Stored items:
----------
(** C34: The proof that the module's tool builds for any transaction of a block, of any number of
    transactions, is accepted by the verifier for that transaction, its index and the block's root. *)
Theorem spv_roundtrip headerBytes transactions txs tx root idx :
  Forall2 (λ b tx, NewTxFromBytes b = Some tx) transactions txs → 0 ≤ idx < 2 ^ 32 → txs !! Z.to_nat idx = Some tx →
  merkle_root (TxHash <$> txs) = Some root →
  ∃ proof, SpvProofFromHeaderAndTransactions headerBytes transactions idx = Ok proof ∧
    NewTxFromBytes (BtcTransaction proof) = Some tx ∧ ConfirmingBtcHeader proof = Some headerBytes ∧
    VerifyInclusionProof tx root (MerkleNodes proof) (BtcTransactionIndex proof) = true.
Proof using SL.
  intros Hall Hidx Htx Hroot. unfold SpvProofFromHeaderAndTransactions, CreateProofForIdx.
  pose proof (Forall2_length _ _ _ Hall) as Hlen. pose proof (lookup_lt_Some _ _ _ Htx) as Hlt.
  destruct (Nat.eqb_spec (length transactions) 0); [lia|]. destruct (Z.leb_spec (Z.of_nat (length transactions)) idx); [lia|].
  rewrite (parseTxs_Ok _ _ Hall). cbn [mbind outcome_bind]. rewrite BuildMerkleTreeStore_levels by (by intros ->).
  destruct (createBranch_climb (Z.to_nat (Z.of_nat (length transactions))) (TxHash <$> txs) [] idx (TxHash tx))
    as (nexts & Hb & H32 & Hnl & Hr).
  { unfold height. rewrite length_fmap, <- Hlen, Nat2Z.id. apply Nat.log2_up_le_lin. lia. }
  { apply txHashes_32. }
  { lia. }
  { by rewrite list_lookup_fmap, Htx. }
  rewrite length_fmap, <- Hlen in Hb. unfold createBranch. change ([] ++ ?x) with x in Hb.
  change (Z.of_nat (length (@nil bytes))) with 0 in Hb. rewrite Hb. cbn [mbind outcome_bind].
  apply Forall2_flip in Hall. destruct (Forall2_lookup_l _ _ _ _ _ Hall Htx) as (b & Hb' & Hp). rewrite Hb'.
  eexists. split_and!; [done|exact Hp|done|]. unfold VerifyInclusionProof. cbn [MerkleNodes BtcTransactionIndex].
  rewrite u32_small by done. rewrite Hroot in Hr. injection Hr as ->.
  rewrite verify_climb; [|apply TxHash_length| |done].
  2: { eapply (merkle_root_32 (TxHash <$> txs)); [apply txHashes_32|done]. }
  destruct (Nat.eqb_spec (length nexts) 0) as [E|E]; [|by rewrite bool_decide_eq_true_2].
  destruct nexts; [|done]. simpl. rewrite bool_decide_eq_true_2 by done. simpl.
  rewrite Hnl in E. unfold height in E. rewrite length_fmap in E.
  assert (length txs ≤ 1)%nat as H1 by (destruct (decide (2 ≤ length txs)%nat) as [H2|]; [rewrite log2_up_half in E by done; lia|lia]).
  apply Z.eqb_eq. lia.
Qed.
----------
> [TASK TO CARRY OUT]: The response must contain exactly the lines from the one with "Proof using SL." to the end of the entries above, both included, and nothing more.

> [YOUR SOLUTION]:
Proof using SL.
  intros Hall Hidx Htx Hroot. unfold SpvProofFromHeaderAndTransactions, CreateProofForIdx.
  pose proof (Forall2_length _ _ _ Hall) as Hlen. pose proof (lookup_lt_Some _ _ _ Htx) as Hlt.
  destruct (Nat.eqb_spec (length transactions) 0); [lia|]. destruct (Z.leb_spec (Z.of_nat (length transactions)) idx); [lia|].
  rewrite (parseTxs_Ok _ _ Hall). cbn [mbind outcome_bind]. rewrite BuildMerkleTreeStore_levels by (by intros ->).
  destruct (createBranch_climb (Z.to_nat (Z.of_nat (length transactions))) (TxHash <$> txs) [] idx (TxHash tx))
    as (nexts & Hb & H32 & Hnl & Hr).
  { unfold height. rewrite length_fmap, <- Hlen, Nat2Z.id. apply Nat.log2_up_le_lin. lia. }
  { apply txHashes_32. }
  { lia. }
  { by rewrite list_lookup_fmap, Htx. }
  rewrite length_fmap, <- Hlen in Hb. unfold createBranch. change ([] ++ ?x) with x in Hb.
  change (Z.of_nat (length (@nil bytes))) with 0 in Hb. rewrite Hb. cbn [mbind outcome_bind].
  apply Forall2_flip in Hall. destruct (Forall2_lookup_l _ _ _ _ _ Hall Htx) as (b & Hb' & Hp). rewrite Hb'.
  eexists. split_and!; [done|exact Hp|done|]. unfold VerifyInclusionProof. cbn [MerkleNodes BtcTransactionIndex].
  rewrite u32_small by done. rewrite Hroot in Hr. injection Hr as ->.
  rewrite verify_climb; [|apply TxHash_length| |done].
  2: { eapply (merkle_root_32 (TxHash <$> txs)); [apply txHashes_32|done]. }
  destruct (Nat.eqb_spec (length nexts) 0) as [E|E]; [|by rewrite bool_decide_eq_true_2].
  destruct nexts; [|done]. simpl. rewrite bool_decide_eq_true_2 by done. simpl.
  rewrite Hnl in E. unfold height in E. rewrite length_fmap in E.
  assert (length txs ≤ 1)%nat as H1 by (destruct (decide (2 ≤ length txs)%nat) as [H2|]; [rewrite log2_up_half in E by done; lia|lia]).
  apply Z.eqb_eq. lia.
Qed.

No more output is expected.